■ TASK PROMPT
Every line from the one containing "faults with [max_fires], and" to the one containing "Record ProbFaultSite := mkProb" in the records below, both included, must be set down exactly, and no other line.

(Collected data entries)

==========

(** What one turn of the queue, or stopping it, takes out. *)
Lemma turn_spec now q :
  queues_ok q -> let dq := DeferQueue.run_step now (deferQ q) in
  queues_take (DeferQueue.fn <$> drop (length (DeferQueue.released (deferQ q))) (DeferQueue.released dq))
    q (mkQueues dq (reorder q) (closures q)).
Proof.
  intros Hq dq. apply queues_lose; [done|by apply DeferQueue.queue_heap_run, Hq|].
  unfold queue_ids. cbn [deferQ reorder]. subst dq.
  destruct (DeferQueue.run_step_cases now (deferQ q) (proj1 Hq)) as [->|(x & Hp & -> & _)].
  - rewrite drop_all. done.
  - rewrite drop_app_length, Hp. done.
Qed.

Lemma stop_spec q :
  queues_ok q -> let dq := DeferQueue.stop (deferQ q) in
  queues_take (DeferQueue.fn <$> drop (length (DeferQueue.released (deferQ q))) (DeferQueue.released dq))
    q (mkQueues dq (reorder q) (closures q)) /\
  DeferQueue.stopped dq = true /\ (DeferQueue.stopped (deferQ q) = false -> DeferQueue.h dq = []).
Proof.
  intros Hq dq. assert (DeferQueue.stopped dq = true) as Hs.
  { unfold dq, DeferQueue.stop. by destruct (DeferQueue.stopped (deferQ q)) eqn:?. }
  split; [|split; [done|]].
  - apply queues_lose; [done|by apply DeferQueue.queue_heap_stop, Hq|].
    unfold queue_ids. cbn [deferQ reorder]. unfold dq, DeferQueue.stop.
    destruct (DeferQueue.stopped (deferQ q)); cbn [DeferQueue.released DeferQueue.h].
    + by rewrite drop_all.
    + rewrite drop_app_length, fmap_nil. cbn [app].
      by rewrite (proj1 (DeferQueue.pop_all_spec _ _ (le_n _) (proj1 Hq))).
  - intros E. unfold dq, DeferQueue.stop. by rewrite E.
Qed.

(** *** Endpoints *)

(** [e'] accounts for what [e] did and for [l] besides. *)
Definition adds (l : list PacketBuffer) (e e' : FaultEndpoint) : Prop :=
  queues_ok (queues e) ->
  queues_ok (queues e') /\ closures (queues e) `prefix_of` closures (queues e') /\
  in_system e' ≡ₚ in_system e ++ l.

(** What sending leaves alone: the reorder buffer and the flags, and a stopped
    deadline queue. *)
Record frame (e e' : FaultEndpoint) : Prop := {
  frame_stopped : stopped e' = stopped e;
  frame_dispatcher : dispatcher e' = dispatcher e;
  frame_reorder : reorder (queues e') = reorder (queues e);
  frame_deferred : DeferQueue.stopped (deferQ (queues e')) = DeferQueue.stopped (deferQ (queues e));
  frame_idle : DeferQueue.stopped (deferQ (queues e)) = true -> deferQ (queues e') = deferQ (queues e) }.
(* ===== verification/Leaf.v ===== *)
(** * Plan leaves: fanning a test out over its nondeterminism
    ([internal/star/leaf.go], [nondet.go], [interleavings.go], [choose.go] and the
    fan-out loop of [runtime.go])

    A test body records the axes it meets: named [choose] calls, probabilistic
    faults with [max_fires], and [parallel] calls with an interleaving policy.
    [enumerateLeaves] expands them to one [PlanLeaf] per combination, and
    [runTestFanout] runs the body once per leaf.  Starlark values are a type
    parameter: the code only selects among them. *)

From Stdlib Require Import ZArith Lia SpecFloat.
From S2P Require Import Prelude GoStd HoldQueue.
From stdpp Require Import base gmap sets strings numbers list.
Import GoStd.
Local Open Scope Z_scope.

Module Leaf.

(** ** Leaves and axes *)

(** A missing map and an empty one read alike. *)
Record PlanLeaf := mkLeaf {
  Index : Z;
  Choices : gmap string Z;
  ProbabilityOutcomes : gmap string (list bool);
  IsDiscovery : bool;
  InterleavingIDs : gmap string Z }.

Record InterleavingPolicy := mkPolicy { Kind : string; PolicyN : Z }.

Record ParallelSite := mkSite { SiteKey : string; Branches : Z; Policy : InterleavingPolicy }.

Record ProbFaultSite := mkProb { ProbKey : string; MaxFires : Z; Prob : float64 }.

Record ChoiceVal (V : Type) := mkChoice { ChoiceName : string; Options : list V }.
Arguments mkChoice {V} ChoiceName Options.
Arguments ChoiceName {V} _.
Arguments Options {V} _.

==========

■ ANSWER TO THIS TASK
    faults with [max_fires], and [parallel] calls with an interleaving policy.
    [enumerateLeaves] expands them to one [PlanLeaf] per combination, and
    [runTestFanout] runs the body once per leaf.  Starlark values are a type
    parameter: the code only selects among them. *)

From Stdlib Require Import ZArith Lia SpecFloat.
From S2P Require Import Prelude GoStd HoldQueue.
From stdpp Require Import base gmap sets strings numbers list.
Import GoStd.
Local Open Scope Z_scope.

Module Leaf.

(** ** Leaves and axes *)

(** A missing map and an empty one read alike. *)
Record PlanLeaf := mkLeaf {
  Index : Z;
  Choices : gmap string Z;
  ProbabilityOutcomes : gmap string (list bool);
  IsDiscovery : bool;
  InterleavingIDs : gmap string Z }.

Record InterleavingPolicy := mkPolicy { Kind : string; PolicyN : Z }.

Record ParallelSite := mkSite { SiteKey : string; Branches : Z; Policy : InterleavingPolicy }.

Record ProbFaultSite := mkProb { ProbKey : string; MaxFires : Z; Prob : float64 }.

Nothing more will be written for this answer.